**HOW TO COMPLETE THIS TASK:** Among the entries below, take the line with "(** [string_binary::errors::Error]; the" and the line with "(reason : string).", and output them and every line between them exactly, with nothing else.

#### RECORDS FOR THE TASK ####

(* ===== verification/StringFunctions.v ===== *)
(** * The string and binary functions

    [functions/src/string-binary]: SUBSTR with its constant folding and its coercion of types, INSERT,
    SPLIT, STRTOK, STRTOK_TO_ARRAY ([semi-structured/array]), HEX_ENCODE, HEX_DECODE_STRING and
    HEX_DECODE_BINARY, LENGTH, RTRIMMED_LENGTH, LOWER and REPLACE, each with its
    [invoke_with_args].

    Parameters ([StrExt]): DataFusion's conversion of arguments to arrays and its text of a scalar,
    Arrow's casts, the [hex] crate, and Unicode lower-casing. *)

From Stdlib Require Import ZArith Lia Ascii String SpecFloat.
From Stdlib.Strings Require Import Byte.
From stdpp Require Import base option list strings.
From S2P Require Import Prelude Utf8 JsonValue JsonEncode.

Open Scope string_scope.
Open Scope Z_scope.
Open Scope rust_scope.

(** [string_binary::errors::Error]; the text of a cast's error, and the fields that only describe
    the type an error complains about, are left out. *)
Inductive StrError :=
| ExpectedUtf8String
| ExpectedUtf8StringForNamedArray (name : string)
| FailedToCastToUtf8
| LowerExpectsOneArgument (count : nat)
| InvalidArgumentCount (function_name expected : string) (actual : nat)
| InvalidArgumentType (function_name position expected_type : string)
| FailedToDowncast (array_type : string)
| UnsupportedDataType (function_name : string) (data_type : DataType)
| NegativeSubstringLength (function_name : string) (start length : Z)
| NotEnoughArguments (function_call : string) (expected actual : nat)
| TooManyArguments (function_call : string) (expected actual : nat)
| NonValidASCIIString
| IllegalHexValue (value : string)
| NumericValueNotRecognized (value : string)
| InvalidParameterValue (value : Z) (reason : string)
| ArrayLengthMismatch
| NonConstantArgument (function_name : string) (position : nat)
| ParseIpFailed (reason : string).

####
#### RECORDS FOR THE TASK ####

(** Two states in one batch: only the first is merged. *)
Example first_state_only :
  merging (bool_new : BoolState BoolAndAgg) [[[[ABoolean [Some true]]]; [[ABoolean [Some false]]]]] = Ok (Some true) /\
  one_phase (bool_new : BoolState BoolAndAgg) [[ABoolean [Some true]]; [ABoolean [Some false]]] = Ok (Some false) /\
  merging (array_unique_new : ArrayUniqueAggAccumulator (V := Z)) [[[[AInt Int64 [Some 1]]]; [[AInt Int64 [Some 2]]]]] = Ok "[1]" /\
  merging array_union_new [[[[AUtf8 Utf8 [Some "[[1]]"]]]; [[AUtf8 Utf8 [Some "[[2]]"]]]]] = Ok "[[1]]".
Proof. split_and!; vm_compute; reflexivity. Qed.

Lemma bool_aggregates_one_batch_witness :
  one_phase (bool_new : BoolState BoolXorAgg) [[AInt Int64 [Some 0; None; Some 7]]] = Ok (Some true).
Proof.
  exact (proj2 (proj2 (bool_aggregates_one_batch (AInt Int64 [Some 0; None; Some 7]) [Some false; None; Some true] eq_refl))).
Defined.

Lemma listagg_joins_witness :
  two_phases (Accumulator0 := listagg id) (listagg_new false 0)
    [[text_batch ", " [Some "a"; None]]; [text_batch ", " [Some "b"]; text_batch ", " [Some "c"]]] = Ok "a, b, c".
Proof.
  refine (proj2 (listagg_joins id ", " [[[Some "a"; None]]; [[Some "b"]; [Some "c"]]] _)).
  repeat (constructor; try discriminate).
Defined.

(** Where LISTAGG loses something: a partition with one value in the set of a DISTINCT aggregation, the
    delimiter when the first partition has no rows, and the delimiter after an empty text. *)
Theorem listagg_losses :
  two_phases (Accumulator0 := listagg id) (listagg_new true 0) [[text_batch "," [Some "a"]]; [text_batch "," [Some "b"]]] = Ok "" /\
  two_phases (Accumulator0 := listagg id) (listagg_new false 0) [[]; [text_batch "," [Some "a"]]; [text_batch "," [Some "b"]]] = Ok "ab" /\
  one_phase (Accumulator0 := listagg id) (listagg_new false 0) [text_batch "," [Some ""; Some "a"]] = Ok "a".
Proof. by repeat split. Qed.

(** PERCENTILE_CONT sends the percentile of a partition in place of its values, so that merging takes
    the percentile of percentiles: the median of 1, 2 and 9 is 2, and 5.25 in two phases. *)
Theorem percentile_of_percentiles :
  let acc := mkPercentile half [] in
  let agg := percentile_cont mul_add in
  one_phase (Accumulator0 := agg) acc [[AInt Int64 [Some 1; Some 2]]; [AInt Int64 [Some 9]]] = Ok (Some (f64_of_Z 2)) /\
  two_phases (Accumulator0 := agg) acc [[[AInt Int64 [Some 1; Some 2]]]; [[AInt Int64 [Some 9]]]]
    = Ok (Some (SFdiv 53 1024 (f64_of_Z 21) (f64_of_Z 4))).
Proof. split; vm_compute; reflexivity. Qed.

####

**WRITTEN REPLY:**
(** [string_binary::errors::Error]; the text of a cast's error, and the fields that only describe
    the type an error complains about, are left out. *)
Inductive StrError :=
| ExpectedUtf8String
| ExpectedUtf8StringForNamedArray (name : string)
| FailedToCastToUtf8
| LowerExpectsOneArgument (count : nat)
| InvalidArgumentCount (function_name expected : string) (actual : nat)
| InvalidArgumentType (function_name position expected_type : string)
| FailedToDowncast (array_type : string)
| UnsupportedDataType (function_name : string) (data_type : DataType)
| NegativeSubstringLength (function_name : string) (start length : Z)
| NotEnoughArguments (function_call : string) (expected actual : nat)
| TooManyArguments (function_call : string) (expected actual : nat)
| NonValidASCIIString
| IllegalHexValue (value : string)
| NumericValueNotRecognized (value : string)
| InvalidParameterValue (value : Z) (reason : string)
| ArrayLengthMismatch
| NonConstantArgument (function_name : string) (position : nat)
| ParseIpFailed (reason : string).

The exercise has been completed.